For minimum public shareholding norms to be met by companies, it is important that a harmonised and hassle free investment experience is provided to investors, specifically FPIs.  

It is for this reason that the Finance Minister in her Budget speech proposed to rationalise and streamline the existing Know Your Customer norms for FPIs to make them more investor friendly.

Also, to give impetus to FPI investments in companies, the Budget also proposes to increase the automatic statutory limit for FPI investment in a company from 24 percent (which can currently be increased with approval of shareholders by special majority) to the sectoral foreign investment limit, with an option available with the concerned company to provide a lower threshold.

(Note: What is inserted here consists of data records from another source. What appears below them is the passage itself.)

Lemma azure_answer_reaches_conversation_witness :
  last_content
    (generation
       (run_model_thread
          (Widget.init
             {| api_type := "azure_openai";
                ollama_host := ""; ollama_model := "";
                openai_api_url := ""; openai_api_key := "";
                openai_model := "";
                azure_openai_endpoint := "https://example.azure.com/";
                azure_openai_deployment := "gpt";
                azure_openai_api_version := "2024-05-01-preview";
                azure_openai_api_key := "key";
                group_similar_errors := true; error_history_size := 50 |})
          "hi" false)
       {| ollama := ORaises "";
          openai := HRaises true "";
          azure := AStream (map (fun t => AUpdate [Some t]) ["Hel"; "lo"]) |})
  = Some "Hello".
Proof.
  unfold last_content.
  destruct (azure_answer_reaches_conversation
              (Widget.init
                 {| api_type := "azure_openai";
                    ollama_host := ""; ollama_model := "";
                    openai_api_url := ""; openai_api_key := "";
                    openai_model := "";
                    azure_openai_endpoint := "https://example.azure.com/";
                    azure_openai_deployment := "gpt";
                    azure_openai_api_version := "2024-05-01-preview";
                    azure_openai_api_key := "key";
                    group_similar_errors := true;
                    error_history_size := 50 |})
              "hi" false
              {| ollama := ORaises "";
                 openai := HRaises true "";
                 azure := AStream (map (fun t => AUpdate [Some t])
                                       ["Hel"; "lo"]) |}
              ["Hel"; "lo"]) as (H & _);
    [reflexivity | reflexivity | reflexivity | reflexivity | reflexivity
     | reflexivity | reflexivity | discriminate |].
  rewrite H. reflexivity.
Defined.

The government may also consider relaxing sectoral foreign investment caps and conditions further. For instance, banking and insurance are sectors which constitute majority of companies, besides PSUs, in the top 20 MPS non-complaint list in BSE 500, and sectoral thresholds for these may be liberalised.

Implementation of these reforms along with the new MPS requirement is likely to facilitate an increase in foreign investment in companies looking to meet the MPS norms.

Tax Treatment

That said, some thought would also need to be spared by the government on the prevalent tax-related concerns. Due to the proposed increase in surcharge on ‘individuals’ in the income group of Rs 5 crore and above, the effective Long-Term Capital Gains tax and Short-Term Capital Gains tax would be 14.25 percent (from 12 percent) and 21.3 percent (from 18 percent), respectively.

Given their structure of association of persons/trusts, a majority of FPIs fall under this category. Pending clarity from the government, FPIs may not participate to the extent expected in the potential MPS related dilutions.

Accordingly, given the expected large scale impact and implications of the 35 percent MPS norm, it is critical that the government and regulators pay heed to various aspects, ranging from process to incentives, and concerns of all stakeholders, prior to effecting these new norms.

This will ensure that the structural and regulatory amendments achieve the broad objective sought to be achieved by bringing in this change - a deeper public equity market, widely-held shareholding structures and better governance. Or else, form may hurt the substance.

The first part in this series examined the costs of a 35 percent minimum public shareholding norm.

The second part in this series focused on the winners and losers that this process would create.

Cyril Shroff is the managing partner of Cyril Amarchand Mangaldas. Manita Doshi is a partner in Cyril Amarchand Mangaldas’ general corporate, mergers & acquisitions and governance practice.

The views expressed here are those of the authors, and do not necessarily represent the views of BloombergQuint or its editorial team.